**ACTIVITY**
Scan the records below for the line with "unfold Mock.put_answer in" and the line with "rewrite Hstorage, Hafter.". Repeat those two lines and every line between them exactly, and nothing else.
[SOURCE MATERIAL — start]
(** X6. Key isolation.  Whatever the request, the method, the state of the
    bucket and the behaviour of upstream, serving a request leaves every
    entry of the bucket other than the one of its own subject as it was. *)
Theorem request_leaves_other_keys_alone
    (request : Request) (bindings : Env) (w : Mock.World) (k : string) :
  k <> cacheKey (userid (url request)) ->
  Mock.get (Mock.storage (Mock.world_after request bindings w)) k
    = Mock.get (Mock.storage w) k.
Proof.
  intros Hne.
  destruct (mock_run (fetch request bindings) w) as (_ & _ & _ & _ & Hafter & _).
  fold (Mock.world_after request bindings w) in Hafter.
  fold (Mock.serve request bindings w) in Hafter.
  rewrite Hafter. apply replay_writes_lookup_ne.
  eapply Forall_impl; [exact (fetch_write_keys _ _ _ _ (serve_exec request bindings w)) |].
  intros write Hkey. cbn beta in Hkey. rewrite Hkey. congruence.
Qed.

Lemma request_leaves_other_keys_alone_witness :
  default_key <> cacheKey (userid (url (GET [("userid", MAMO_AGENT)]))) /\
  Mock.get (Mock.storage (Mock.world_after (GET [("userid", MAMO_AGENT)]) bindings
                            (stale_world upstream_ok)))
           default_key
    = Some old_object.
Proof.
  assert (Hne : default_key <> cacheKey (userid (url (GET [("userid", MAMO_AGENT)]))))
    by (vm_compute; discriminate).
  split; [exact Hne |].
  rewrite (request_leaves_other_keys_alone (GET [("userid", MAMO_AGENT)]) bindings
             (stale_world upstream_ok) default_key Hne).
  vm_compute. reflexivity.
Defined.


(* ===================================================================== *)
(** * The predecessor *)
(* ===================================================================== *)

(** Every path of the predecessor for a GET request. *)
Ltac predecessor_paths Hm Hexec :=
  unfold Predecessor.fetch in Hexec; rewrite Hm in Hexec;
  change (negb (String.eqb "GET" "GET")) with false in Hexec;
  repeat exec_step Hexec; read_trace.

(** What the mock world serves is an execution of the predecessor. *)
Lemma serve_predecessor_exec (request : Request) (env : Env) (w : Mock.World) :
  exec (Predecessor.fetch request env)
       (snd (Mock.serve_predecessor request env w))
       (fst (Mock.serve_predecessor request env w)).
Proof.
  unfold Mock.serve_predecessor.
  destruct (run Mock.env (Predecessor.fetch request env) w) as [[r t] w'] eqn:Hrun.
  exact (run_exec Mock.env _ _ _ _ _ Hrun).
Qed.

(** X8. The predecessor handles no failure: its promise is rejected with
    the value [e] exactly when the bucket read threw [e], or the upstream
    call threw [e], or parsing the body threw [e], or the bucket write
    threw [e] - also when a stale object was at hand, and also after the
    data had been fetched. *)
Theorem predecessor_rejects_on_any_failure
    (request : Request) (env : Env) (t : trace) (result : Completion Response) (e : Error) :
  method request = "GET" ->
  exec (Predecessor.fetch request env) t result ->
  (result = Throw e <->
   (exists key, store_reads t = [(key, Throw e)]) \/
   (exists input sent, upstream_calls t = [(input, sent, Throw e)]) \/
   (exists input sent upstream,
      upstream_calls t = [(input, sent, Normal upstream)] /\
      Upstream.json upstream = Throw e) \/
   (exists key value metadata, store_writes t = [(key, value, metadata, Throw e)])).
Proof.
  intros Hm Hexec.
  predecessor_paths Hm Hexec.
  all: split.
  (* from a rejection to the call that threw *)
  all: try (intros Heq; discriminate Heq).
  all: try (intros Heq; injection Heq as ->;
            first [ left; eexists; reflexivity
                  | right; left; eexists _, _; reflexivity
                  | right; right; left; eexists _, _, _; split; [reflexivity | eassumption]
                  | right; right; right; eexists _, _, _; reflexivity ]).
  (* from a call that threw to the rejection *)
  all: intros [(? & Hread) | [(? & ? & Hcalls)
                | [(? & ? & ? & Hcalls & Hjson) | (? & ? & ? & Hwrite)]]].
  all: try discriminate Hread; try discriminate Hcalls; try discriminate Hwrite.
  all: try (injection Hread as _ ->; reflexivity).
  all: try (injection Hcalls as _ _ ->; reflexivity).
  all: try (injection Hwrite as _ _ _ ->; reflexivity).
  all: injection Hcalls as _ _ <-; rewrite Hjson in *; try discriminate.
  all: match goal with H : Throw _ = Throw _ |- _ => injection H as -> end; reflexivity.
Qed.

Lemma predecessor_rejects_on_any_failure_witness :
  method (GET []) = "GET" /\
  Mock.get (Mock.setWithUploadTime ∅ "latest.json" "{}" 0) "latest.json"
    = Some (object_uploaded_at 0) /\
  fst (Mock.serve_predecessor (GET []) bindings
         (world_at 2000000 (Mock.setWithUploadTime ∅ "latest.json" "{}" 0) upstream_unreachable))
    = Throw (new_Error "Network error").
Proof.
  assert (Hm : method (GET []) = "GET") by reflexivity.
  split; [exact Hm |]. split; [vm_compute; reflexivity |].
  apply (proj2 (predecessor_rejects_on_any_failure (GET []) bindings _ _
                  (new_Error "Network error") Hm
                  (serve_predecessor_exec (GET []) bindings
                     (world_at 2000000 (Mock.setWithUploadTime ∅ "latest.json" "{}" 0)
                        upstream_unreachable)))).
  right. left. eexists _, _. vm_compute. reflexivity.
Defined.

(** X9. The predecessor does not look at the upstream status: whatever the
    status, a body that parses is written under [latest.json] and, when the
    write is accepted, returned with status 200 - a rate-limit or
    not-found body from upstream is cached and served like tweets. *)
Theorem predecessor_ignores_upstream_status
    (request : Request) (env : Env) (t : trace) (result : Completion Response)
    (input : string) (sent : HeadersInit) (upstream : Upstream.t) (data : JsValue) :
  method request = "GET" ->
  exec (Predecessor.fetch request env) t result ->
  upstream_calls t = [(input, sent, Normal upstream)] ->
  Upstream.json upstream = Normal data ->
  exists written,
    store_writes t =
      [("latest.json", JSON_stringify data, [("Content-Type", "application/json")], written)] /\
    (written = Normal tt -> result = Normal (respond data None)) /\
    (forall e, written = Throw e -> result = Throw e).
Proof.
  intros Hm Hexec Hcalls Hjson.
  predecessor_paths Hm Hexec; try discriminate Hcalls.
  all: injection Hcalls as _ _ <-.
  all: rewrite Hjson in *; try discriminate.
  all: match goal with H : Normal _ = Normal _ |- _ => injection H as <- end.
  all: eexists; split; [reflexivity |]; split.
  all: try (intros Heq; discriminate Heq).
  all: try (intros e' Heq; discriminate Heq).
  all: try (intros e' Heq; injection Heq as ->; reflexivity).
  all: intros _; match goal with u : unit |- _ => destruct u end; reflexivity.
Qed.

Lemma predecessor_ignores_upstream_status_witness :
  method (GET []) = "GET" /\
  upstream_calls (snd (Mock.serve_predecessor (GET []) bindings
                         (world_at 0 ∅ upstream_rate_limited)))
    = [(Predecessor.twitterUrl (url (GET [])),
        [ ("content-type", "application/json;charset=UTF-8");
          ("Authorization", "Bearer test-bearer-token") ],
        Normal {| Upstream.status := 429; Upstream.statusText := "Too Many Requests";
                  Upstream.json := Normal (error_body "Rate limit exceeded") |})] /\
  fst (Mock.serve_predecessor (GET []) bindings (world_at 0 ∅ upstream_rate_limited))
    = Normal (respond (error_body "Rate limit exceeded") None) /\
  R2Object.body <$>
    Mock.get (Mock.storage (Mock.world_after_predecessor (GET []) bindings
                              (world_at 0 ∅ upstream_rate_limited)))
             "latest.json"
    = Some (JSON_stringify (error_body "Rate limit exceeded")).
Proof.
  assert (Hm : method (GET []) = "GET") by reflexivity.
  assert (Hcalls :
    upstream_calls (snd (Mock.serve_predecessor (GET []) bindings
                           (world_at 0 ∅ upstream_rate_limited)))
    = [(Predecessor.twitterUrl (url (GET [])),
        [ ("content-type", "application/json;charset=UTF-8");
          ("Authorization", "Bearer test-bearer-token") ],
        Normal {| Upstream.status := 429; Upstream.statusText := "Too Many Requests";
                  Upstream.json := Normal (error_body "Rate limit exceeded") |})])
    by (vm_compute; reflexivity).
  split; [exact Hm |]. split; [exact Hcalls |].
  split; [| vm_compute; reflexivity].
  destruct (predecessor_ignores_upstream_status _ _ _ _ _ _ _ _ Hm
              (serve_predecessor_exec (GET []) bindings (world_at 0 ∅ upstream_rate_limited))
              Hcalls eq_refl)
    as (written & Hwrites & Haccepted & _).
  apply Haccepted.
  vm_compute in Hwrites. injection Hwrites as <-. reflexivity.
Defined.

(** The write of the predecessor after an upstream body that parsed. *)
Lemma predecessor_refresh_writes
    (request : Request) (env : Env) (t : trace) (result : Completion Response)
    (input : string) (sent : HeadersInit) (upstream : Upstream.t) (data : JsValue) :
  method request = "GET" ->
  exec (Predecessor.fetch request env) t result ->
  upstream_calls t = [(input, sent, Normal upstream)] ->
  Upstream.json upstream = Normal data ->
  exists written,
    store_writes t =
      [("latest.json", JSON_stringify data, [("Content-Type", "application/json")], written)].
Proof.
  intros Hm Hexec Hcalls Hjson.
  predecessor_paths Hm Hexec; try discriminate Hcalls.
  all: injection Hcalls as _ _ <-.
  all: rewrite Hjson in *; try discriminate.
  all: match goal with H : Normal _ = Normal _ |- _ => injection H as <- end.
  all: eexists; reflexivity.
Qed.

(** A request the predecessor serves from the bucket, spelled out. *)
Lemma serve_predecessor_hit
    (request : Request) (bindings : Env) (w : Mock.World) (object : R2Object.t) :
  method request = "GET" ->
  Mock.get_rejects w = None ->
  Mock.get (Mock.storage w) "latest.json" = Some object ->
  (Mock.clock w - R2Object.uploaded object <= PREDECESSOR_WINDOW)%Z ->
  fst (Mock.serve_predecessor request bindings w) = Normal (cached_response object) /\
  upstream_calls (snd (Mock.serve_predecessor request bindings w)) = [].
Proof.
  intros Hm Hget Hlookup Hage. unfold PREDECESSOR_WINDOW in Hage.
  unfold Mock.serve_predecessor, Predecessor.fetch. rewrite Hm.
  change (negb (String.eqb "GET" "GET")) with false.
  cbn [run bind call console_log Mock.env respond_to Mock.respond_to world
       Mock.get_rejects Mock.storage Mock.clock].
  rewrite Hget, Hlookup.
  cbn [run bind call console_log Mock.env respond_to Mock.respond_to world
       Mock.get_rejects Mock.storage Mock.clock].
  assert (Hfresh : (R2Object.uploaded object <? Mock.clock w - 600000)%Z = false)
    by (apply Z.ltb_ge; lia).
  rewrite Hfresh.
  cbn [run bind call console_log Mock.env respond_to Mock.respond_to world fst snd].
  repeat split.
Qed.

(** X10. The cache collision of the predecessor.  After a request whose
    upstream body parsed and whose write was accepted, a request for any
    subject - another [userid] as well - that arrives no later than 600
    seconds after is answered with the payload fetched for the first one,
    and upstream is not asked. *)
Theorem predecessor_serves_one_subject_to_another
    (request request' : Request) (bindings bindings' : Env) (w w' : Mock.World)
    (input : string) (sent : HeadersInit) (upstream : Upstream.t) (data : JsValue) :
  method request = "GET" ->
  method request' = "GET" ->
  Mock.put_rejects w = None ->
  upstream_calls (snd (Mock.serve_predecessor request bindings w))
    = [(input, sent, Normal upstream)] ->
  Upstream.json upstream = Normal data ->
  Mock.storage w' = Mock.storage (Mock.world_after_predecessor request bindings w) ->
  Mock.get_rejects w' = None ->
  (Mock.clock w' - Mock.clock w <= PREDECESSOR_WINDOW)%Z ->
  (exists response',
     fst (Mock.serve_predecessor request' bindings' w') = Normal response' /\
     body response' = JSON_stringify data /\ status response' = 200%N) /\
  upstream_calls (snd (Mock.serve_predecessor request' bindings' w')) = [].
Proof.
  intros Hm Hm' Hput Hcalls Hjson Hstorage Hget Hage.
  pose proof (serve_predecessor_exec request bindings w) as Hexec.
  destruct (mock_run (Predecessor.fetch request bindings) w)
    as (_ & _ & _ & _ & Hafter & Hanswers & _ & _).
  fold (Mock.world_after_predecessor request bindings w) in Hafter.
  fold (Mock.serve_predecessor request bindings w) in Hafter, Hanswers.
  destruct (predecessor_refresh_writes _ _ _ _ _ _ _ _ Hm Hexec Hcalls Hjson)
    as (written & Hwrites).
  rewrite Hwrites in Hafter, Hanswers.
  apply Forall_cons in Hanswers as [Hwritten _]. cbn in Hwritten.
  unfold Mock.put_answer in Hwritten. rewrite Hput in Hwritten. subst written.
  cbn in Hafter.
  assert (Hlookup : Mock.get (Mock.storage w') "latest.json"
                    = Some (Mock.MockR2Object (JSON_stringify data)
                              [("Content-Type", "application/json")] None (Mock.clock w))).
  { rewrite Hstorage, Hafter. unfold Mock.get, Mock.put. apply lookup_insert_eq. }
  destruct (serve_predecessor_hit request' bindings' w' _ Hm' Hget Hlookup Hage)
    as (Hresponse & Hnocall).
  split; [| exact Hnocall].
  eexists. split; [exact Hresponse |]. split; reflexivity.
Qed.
[SOURCE MATERIAL — finish]
[SOURCE MATERIAL — start]
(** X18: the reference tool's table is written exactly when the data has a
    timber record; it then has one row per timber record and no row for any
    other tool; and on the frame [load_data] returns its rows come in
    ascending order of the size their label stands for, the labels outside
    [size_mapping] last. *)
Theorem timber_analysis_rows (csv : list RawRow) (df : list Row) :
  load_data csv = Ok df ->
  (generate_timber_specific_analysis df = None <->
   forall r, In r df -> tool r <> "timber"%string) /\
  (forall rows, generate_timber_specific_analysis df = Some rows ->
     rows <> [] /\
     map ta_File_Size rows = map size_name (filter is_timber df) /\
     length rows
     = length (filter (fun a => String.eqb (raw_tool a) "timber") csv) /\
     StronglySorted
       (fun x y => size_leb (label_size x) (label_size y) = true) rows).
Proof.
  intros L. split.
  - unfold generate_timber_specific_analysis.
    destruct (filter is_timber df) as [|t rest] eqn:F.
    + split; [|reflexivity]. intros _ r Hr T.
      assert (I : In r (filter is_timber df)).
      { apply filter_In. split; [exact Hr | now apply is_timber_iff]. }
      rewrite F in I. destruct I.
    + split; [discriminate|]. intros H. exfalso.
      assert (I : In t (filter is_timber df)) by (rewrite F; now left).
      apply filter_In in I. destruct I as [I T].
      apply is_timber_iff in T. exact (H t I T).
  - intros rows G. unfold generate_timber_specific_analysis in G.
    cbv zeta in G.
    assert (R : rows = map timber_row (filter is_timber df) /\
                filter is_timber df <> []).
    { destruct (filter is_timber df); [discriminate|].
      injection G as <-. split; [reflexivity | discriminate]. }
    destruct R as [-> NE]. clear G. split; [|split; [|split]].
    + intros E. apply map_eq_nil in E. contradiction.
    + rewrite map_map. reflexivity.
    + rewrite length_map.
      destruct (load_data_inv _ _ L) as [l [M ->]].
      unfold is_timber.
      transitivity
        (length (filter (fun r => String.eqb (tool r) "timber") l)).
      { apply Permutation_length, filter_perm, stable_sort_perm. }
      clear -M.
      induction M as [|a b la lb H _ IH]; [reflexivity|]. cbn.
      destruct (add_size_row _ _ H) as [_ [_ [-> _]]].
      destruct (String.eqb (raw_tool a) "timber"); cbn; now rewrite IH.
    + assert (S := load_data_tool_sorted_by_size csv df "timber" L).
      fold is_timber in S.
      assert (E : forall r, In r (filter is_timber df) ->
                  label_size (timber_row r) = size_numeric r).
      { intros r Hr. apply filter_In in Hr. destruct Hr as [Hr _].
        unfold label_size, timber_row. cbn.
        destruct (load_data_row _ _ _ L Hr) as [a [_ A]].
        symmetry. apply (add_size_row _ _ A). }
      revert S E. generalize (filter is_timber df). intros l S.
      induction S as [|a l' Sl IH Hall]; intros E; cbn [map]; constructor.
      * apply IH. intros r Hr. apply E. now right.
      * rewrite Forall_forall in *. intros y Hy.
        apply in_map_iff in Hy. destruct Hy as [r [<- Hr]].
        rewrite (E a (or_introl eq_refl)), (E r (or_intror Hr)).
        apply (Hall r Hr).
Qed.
[SOURCE MATERIAL — finish]
[SOURCE MATERIAL — start]
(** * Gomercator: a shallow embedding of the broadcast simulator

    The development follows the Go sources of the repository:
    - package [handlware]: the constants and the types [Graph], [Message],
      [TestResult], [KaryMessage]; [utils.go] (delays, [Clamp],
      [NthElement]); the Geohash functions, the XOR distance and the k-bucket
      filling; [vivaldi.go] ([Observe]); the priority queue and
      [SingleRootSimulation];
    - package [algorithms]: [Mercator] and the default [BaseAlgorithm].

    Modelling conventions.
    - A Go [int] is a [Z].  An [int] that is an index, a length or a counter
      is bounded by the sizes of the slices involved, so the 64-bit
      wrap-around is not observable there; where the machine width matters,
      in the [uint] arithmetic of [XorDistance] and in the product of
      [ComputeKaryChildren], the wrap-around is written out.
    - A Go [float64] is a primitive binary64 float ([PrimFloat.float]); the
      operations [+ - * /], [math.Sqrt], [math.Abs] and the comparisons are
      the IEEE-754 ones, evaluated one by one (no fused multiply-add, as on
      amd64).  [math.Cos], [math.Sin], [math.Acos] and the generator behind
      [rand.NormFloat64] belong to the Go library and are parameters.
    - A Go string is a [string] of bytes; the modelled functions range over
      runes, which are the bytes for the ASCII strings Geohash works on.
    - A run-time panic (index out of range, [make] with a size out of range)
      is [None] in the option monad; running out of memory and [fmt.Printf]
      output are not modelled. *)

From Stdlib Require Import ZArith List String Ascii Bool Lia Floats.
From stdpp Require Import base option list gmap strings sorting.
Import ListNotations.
[SOURCE MATERIAL — finish]
**RESULT**
  unfold Mock.put_answer in Hwritten. rewrite Hput in Hwritten. subst written.
  cbn in Hafter.
  assert (Hlookup : Mock.get (Mock.storage w') "latest.json"
                    = Some (Mock.MockR2Object (JSON_stringify data)
                              [("Content-Type", "application/json")] None (Mock.clock w))).
  { rewrite Hstorage, Hafter. unfold Mock.get, Mock.put. apply lookup_insert_eq. }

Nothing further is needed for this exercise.